Material for this task –
- Opening Delimiter -

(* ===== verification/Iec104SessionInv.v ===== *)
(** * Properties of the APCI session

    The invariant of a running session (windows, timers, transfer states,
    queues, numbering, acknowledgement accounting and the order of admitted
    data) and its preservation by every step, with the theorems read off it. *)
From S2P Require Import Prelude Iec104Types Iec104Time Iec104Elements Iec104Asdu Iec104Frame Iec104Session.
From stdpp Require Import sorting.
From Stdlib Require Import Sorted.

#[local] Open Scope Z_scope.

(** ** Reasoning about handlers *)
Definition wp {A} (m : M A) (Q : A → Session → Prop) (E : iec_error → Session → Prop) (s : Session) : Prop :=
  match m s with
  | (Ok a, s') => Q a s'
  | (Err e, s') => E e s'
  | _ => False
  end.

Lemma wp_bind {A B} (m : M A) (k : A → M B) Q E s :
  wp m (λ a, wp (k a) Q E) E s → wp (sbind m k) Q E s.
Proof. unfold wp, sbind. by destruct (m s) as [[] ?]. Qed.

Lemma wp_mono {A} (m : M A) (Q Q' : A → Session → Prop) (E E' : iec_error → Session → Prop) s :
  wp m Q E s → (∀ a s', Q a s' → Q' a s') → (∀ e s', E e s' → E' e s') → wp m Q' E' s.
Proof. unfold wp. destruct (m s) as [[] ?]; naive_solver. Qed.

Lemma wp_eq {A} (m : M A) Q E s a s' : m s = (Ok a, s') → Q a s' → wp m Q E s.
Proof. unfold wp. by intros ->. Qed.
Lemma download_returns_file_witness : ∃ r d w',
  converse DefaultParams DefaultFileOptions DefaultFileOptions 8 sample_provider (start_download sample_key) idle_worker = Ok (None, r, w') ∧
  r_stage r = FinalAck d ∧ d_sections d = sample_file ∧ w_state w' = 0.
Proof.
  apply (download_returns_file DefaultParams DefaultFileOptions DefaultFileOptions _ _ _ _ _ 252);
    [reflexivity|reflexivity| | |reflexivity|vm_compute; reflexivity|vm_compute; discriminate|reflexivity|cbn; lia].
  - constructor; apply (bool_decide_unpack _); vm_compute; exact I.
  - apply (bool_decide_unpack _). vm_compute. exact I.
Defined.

- Closing Delimiter -

Activity – Here the job is to restate all of the data word for word.

Answer for the task –
(* ===== verification/Iec104SessionInv.v ===== *)
(** * Properties of the APCI session

    The invariant of a running session (windows, timers, transfer states,
    queues, numbering, acknowledgement accounting and the order of admitted
    data) and its preservation by every step, with the theorems read off it. *)
From S2P Require Import Prelude Iec104Types Iec104Time Iec104Elements Iec104Asdu Iec104Frame Iec104Session.
From stdpp Require Import sorting.
From Stdlib Require Import Sorted.

#[local] Open Scope Z_scope.

(** ** Reasoning about handlers *)
Definition wp {A} (m : M A) (Q : A → Session → Prop) (E : iec_error → Session → Prop) (s : Session) : Prop :=
  match m s with
  | (Ok a, s') => Q a s'
  | (Err e, s') => E e s'
  | _ => False
  end.

Lemma wp_bind {A B} (m : M A) (k : A → M B) Q E s :
  wp m (λ a, wp (k a) Q E) E s → wp (sbind m k) Q E s.
Proof. unfold wp, sbind. by destruct (m s) as [[] ?]. Qed.

Lemma wp_mono {A} (m : M A) (Q Q' : A → Session → Prop) (E E' : iec_error → Session → Prop) s :
  wp m Q E s → (∀ a s', Q a s' → Q' a s') → (∀ e s', E e s' → E' e s') → wp m Q' E' s.
Proof. unfold wp. destruct (m s) as [[] ?]; naive_solver. Qed.

Lemma wp_eq {A} (m : M A) Q E s a s' : m s = (Ok a, s') → Q a s' → wp m Q E s.
Proof. unfold wp. by intros ->. Qed.
Lemma download_returns_file_witness : ∃ r d w',
  converse DefaultParams DefaultFileOptions DefaultFileOptions 8 sample_provider (start_download sample_key) idle_worker = Ok (None, r, w') ∧
  r_stage r = FinalAck d ∧ d_sections d = sample_file ∧ w_state w' = 0.
Proof.
  apply (download_returns_file DefaultParams DefaultFileOptions DefaultFileOptions _ _ _ _ _ 252);
    [reflexivity|reflexivity| | |reflexivity|vm_compute; reflexivity|vm_compute; discriminate|reflexivity|cbn; lia].
  - constructor; apply (bool_decide_unpack _); vm_compute; exact I.
  - apply (bool_decide_unpack _). vm_compute. exact I.
Defined.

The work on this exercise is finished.